* **ACTIVITY**
Gather every line below where "mkArp" appears.

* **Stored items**

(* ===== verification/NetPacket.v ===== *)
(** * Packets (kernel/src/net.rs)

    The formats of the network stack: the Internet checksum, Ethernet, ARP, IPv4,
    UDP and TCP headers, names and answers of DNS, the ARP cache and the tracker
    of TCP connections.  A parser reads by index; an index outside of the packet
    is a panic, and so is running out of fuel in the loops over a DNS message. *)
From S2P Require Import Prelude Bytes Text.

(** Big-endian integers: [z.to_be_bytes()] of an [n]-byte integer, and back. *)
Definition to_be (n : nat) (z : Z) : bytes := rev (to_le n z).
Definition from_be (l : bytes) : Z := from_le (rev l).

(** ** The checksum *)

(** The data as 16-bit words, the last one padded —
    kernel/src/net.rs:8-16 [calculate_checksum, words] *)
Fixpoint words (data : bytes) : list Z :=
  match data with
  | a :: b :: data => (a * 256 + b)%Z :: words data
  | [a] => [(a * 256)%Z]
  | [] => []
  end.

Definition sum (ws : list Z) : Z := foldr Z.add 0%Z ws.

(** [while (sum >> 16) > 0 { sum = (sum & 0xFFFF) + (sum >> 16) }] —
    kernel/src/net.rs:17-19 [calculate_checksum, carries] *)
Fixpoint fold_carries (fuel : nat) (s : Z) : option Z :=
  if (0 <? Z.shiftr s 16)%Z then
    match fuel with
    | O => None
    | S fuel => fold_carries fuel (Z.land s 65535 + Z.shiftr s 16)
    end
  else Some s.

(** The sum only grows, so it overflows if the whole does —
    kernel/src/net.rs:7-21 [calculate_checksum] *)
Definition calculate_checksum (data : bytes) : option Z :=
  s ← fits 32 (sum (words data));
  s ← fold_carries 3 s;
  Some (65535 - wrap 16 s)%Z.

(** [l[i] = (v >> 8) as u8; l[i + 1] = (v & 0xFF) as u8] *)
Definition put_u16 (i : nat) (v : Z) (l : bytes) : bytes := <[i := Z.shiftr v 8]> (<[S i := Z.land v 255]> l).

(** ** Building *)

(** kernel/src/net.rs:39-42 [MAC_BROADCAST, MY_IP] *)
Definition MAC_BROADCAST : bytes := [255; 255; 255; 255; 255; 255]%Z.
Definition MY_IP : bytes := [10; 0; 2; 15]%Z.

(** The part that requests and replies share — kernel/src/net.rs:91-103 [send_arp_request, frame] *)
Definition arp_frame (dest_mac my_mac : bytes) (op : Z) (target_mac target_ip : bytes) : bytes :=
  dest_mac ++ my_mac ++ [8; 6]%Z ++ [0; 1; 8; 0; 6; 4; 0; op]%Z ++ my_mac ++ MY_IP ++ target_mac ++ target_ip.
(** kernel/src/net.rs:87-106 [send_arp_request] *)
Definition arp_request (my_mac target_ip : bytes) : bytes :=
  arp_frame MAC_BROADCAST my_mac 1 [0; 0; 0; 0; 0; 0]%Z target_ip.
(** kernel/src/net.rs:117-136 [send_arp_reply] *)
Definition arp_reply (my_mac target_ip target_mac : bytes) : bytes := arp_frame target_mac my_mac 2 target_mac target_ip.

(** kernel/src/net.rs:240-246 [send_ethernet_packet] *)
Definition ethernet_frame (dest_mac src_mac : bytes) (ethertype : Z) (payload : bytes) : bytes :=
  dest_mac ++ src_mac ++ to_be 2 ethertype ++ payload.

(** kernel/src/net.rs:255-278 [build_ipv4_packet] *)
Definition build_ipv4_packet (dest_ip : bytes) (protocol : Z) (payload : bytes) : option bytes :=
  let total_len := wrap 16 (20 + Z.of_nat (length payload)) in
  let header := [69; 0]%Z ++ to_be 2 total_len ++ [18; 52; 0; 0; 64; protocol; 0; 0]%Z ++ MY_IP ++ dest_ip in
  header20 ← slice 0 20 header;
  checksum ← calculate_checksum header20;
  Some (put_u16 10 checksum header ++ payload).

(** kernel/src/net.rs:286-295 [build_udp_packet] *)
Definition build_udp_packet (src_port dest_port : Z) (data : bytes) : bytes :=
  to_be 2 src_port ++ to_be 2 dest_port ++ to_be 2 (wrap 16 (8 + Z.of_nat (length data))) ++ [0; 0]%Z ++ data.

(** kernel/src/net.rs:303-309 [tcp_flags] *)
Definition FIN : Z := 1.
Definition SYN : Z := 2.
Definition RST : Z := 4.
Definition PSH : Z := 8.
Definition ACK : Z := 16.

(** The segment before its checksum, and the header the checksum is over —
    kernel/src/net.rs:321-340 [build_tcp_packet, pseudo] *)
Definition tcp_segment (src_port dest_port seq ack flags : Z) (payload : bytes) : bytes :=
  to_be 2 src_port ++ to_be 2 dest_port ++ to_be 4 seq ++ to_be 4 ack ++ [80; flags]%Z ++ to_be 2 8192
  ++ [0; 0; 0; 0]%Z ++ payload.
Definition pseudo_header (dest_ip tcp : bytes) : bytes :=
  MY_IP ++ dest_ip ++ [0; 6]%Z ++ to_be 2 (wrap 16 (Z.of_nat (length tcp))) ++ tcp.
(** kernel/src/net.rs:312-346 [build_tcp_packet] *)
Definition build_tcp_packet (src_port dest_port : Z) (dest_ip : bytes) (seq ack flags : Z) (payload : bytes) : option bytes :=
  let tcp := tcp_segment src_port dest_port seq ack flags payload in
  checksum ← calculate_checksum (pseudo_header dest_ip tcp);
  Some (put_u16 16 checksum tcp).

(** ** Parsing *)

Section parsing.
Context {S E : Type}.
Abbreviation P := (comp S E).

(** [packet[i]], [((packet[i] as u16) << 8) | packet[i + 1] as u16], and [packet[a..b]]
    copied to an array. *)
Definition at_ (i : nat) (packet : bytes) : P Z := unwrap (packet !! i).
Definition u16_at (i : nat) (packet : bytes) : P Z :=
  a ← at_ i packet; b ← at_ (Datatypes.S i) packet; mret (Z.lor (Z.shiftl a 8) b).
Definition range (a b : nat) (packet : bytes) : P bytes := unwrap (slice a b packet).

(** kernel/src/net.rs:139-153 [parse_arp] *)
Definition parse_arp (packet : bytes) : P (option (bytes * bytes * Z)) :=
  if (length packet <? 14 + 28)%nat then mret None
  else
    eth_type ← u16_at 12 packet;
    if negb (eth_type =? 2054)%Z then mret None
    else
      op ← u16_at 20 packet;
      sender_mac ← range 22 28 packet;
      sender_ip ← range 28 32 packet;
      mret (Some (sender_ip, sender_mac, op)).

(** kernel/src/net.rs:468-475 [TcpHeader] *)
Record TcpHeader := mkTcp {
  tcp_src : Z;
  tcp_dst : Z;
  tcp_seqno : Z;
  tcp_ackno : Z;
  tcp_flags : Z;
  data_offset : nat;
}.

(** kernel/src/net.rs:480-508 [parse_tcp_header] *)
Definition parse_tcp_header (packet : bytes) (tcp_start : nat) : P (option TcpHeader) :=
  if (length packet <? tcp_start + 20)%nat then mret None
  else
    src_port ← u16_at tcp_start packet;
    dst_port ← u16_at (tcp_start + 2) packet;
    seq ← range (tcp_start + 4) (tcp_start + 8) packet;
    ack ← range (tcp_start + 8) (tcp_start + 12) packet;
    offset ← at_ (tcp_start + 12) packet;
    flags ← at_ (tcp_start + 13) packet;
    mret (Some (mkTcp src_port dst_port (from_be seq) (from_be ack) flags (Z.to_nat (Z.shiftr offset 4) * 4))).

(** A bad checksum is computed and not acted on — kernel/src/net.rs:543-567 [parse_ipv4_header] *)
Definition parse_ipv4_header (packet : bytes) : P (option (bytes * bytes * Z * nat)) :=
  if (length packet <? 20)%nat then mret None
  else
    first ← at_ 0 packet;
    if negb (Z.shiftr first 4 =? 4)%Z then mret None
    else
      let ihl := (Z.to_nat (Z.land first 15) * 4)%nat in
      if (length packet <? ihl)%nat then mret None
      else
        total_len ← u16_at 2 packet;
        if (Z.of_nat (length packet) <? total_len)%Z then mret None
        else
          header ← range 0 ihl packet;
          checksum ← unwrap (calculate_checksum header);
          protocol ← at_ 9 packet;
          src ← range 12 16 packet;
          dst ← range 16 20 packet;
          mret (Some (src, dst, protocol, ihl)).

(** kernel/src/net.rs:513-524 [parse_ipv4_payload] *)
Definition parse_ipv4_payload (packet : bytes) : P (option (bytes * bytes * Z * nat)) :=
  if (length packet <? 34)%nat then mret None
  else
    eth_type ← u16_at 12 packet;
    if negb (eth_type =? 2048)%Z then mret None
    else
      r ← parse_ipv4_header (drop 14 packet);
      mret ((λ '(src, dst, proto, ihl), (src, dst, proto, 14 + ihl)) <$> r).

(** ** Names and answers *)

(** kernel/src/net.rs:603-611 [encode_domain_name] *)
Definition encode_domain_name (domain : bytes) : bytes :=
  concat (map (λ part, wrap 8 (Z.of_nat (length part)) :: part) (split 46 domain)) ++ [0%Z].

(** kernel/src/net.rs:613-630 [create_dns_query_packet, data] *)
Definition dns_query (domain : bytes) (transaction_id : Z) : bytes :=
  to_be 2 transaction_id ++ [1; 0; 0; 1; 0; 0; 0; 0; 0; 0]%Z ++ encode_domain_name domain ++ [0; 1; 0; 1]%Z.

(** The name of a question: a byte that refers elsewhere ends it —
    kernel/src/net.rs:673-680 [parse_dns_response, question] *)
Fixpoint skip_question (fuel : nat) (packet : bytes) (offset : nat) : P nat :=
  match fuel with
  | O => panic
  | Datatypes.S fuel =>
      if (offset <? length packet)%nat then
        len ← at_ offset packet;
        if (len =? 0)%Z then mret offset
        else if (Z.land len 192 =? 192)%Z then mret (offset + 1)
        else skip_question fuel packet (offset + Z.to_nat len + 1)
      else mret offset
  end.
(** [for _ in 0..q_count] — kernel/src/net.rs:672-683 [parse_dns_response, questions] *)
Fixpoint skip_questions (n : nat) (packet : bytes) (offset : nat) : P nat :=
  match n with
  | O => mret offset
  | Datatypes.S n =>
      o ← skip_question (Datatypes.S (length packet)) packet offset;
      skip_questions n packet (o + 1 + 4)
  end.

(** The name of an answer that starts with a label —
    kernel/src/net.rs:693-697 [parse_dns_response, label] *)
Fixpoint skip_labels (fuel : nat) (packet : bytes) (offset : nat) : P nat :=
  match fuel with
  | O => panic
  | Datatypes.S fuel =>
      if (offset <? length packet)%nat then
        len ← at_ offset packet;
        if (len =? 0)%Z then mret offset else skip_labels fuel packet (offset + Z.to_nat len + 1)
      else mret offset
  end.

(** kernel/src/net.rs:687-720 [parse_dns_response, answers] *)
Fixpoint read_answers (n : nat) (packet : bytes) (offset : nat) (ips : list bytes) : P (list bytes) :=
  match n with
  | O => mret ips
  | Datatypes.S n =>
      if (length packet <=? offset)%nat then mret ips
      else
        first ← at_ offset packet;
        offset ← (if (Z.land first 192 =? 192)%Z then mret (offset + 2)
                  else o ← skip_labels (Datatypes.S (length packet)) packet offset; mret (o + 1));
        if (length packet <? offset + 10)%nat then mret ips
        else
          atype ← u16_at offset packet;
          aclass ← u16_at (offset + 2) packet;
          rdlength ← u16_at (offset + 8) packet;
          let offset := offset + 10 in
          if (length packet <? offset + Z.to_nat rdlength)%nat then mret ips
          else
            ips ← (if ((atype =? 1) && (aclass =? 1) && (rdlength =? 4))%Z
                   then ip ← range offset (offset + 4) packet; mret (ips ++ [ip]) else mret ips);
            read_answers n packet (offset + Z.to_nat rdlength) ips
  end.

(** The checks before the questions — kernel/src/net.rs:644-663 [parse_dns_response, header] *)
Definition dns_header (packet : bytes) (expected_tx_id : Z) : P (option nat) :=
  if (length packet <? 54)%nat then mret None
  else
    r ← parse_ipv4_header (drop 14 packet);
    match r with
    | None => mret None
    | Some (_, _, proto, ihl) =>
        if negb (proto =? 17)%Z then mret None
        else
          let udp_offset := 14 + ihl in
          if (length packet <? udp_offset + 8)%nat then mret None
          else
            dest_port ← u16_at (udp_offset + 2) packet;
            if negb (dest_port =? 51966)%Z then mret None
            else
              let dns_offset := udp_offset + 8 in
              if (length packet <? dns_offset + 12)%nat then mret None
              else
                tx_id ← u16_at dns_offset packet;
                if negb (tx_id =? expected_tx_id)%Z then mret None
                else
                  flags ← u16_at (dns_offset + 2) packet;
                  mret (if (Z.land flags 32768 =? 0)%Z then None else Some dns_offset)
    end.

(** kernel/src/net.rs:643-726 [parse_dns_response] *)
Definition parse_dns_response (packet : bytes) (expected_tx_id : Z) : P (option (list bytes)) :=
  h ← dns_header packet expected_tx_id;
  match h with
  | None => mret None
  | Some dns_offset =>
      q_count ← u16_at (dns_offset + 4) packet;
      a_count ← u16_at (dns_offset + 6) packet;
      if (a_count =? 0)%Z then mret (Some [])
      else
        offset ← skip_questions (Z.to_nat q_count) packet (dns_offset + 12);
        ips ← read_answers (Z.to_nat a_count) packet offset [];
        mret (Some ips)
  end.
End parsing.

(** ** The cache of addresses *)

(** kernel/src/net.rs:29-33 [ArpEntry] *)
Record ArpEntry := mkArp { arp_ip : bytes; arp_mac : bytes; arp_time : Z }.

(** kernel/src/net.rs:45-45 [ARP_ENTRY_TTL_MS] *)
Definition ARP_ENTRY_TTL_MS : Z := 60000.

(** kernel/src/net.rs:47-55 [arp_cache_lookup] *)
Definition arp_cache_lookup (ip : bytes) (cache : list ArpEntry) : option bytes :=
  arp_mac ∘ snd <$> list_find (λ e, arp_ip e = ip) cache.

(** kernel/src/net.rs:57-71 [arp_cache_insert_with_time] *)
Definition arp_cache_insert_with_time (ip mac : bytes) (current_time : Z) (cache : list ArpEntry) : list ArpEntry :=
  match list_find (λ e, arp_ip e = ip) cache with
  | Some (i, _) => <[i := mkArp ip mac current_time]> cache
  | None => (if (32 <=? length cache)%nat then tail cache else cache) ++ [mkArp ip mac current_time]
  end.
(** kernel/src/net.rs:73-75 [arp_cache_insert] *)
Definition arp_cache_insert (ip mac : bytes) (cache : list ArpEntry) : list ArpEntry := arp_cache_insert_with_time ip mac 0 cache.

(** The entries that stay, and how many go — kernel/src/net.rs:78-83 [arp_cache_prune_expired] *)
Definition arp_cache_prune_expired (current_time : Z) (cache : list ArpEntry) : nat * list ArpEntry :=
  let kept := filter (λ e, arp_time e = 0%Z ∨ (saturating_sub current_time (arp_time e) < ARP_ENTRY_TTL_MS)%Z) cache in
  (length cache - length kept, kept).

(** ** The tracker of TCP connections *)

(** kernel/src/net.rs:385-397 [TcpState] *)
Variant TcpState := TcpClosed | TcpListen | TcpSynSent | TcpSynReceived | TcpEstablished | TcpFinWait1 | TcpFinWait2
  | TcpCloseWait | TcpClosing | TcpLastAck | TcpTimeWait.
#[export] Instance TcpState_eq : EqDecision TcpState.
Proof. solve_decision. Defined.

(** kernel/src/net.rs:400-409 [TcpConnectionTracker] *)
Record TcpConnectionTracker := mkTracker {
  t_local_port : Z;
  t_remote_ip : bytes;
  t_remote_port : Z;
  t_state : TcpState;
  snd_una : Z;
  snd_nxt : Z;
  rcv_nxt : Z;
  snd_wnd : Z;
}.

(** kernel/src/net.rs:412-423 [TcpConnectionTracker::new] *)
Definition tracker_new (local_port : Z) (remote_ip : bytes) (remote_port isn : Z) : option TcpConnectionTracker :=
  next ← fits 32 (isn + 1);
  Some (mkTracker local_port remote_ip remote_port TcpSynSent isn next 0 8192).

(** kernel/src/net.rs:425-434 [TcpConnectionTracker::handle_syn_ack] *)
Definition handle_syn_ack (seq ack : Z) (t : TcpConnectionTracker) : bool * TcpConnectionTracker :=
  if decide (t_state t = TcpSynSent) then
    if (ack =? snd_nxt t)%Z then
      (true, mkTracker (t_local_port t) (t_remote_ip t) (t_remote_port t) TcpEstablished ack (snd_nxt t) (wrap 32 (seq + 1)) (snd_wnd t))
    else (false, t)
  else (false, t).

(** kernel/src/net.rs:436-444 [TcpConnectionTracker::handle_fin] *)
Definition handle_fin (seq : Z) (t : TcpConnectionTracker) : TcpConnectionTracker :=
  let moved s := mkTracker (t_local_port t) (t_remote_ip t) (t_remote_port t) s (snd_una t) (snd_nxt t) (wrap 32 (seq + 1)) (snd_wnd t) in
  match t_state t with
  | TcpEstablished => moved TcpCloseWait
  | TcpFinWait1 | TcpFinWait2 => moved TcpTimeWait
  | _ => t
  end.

* * *

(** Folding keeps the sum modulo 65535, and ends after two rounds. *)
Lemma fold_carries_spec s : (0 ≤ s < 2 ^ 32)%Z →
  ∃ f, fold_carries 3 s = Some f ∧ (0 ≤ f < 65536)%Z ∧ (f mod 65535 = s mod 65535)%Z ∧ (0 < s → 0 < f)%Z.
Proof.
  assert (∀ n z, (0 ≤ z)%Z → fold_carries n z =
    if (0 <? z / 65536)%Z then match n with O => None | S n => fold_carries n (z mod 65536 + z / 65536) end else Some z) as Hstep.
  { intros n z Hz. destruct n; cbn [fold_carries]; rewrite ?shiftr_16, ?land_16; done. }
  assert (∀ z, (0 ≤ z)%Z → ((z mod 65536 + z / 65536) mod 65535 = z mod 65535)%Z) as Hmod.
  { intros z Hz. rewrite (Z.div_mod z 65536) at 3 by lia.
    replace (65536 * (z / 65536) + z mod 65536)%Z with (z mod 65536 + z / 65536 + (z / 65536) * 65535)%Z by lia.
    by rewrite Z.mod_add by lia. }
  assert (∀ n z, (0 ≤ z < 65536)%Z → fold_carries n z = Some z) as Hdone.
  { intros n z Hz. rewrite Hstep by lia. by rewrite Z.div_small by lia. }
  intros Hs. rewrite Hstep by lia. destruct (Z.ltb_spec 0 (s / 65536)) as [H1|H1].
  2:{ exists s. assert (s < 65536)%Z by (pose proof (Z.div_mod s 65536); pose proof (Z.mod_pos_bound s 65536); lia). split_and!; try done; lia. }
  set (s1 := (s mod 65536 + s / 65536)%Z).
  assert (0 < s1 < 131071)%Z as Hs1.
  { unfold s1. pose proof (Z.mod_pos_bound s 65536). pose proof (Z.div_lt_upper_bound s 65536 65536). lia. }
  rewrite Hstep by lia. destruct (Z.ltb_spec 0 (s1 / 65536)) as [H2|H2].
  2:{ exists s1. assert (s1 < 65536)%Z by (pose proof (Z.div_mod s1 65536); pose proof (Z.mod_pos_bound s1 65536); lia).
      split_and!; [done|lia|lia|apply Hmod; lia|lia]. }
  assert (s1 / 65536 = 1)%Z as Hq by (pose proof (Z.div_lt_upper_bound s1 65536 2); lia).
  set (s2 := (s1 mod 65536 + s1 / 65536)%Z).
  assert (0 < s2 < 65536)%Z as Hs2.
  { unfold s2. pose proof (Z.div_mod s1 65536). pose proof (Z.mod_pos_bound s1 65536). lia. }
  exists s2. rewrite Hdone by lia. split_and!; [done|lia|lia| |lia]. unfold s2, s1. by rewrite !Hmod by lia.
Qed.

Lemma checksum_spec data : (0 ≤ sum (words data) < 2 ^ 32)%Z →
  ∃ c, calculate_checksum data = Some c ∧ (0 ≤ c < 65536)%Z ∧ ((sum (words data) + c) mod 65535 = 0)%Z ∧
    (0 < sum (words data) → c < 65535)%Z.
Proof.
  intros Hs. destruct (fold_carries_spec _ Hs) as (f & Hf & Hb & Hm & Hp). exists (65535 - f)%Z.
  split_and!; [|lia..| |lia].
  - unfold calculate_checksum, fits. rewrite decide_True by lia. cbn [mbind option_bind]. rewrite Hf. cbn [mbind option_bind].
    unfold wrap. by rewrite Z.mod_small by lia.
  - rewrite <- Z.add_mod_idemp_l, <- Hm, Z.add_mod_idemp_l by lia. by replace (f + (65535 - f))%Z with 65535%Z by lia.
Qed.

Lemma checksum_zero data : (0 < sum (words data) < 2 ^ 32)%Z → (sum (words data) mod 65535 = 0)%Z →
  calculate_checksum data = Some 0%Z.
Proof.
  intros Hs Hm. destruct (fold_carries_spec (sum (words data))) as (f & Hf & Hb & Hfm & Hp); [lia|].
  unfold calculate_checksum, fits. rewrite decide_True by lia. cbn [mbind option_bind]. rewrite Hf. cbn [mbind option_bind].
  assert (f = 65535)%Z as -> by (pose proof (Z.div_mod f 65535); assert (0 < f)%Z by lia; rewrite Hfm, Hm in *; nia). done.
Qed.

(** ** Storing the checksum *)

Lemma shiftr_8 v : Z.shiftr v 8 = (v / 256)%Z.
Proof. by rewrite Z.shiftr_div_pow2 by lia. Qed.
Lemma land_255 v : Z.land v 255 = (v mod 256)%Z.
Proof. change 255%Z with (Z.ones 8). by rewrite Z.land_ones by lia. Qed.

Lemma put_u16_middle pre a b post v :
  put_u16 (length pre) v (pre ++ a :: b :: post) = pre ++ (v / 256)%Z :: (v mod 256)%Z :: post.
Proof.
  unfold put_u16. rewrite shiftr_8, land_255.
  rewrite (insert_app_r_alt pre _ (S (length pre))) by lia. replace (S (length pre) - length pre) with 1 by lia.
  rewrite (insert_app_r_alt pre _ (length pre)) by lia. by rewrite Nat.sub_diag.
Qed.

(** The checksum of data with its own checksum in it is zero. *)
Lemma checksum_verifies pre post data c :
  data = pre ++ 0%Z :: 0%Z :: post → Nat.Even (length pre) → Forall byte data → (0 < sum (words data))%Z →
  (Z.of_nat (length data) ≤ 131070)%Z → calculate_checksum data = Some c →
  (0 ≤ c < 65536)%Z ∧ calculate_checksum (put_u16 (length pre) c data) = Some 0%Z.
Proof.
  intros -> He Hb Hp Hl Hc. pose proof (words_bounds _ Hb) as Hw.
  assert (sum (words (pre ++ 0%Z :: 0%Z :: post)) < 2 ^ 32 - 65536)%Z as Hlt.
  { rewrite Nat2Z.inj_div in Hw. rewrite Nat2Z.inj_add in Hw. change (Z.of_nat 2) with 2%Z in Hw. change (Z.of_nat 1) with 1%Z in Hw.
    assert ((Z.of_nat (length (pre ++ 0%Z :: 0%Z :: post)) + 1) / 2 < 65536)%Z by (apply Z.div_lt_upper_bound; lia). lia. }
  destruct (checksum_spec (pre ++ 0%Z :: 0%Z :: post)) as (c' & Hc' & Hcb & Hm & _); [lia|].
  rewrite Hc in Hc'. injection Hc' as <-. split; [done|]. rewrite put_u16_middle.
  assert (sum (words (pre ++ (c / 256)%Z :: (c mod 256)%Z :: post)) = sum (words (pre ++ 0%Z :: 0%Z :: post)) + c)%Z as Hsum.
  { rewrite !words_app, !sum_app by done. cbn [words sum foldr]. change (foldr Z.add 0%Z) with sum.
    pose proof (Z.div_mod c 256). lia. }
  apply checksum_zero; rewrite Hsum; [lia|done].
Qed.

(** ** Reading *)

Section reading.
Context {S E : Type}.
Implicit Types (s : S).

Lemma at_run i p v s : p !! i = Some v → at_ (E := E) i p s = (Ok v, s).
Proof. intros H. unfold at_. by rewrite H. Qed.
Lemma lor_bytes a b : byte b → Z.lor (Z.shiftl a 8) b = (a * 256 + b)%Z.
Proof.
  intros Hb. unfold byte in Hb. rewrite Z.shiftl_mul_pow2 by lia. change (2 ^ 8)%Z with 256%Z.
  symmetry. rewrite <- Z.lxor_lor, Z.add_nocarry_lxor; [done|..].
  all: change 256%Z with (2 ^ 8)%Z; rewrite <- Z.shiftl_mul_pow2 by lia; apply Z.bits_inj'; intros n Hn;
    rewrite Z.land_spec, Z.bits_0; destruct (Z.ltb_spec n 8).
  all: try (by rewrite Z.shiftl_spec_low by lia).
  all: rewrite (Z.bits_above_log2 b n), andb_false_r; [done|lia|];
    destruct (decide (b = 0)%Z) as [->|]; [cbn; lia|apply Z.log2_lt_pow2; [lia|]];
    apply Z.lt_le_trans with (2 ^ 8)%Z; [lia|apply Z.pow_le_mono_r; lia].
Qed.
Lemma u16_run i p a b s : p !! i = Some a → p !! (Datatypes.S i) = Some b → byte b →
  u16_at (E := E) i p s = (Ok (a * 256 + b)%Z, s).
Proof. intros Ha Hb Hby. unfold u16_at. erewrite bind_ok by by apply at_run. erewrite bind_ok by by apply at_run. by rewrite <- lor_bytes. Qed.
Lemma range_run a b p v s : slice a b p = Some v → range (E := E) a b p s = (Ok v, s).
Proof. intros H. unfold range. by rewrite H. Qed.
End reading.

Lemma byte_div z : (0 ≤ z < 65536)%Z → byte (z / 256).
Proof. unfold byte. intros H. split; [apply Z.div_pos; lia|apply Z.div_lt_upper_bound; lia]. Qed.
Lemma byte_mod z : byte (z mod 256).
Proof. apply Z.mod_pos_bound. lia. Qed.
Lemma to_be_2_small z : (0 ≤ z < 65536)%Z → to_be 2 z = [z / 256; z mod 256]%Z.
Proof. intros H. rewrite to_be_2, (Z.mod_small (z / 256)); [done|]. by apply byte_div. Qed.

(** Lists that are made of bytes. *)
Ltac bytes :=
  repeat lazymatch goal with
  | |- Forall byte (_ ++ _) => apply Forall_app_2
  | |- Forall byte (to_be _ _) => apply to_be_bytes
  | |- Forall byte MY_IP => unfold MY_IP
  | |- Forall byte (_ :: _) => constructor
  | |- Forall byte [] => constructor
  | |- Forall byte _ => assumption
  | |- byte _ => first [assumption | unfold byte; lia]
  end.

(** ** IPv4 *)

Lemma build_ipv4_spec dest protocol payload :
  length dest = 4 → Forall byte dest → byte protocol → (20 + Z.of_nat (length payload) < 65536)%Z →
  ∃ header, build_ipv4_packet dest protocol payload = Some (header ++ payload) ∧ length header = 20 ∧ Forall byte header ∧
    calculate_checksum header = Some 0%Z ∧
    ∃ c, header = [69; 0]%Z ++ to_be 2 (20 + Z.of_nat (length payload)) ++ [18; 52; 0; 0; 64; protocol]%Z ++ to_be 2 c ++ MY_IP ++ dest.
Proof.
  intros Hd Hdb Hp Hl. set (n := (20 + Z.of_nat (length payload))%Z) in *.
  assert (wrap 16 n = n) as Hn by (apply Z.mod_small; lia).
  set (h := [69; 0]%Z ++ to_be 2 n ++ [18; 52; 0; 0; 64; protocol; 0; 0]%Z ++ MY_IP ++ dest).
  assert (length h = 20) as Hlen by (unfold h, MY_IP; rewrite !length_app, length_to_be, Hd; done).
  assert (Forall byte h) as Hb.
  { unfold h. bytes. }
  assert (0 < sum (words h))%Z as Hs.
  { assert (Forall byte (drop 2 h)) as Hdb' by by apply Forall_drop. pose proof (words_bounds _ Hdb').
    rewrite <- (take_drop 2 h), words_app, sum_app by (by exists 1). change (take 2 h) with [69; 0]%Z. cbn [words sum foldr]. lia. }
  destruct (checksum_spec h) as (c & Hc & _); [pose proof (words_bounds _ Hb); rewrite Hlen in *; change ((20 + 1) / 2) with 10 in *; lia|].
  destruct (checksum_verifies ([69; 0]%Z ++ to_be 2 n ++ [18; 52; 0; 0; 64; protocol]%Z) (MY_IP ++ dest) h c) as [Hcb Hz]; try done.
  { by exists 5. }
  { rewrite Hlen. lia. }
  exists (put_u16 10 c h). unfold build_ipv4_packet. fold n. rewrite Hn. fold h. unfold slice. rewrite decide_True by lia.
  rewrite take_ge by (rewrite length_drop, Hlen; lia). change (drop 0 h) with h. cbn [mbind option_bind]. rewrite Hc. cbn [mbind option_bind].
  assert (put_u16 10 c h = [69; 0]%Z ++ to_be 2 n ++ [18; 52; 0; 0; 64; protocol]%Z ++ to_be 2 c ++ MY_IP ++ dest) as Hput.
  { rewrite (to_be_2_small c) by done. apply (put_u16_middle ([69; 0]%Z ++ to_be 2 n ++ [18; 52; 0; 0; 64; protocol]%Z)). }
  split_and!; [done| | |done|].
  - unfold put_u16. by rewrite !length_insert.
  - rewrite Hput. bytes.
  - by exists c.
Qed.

* **RESPONSE BELOW**
Record ArpEntry := mkArp { arp_ip : bytes; arp_mac : bytes; arp_time : Z }.
  | Some (i, _) => <[i := mkArp ip mac current_time]> cache
  | None => (if (32 <=? length cache)%nat then tail cache else cache) ++ [mkArp ip mac current_time]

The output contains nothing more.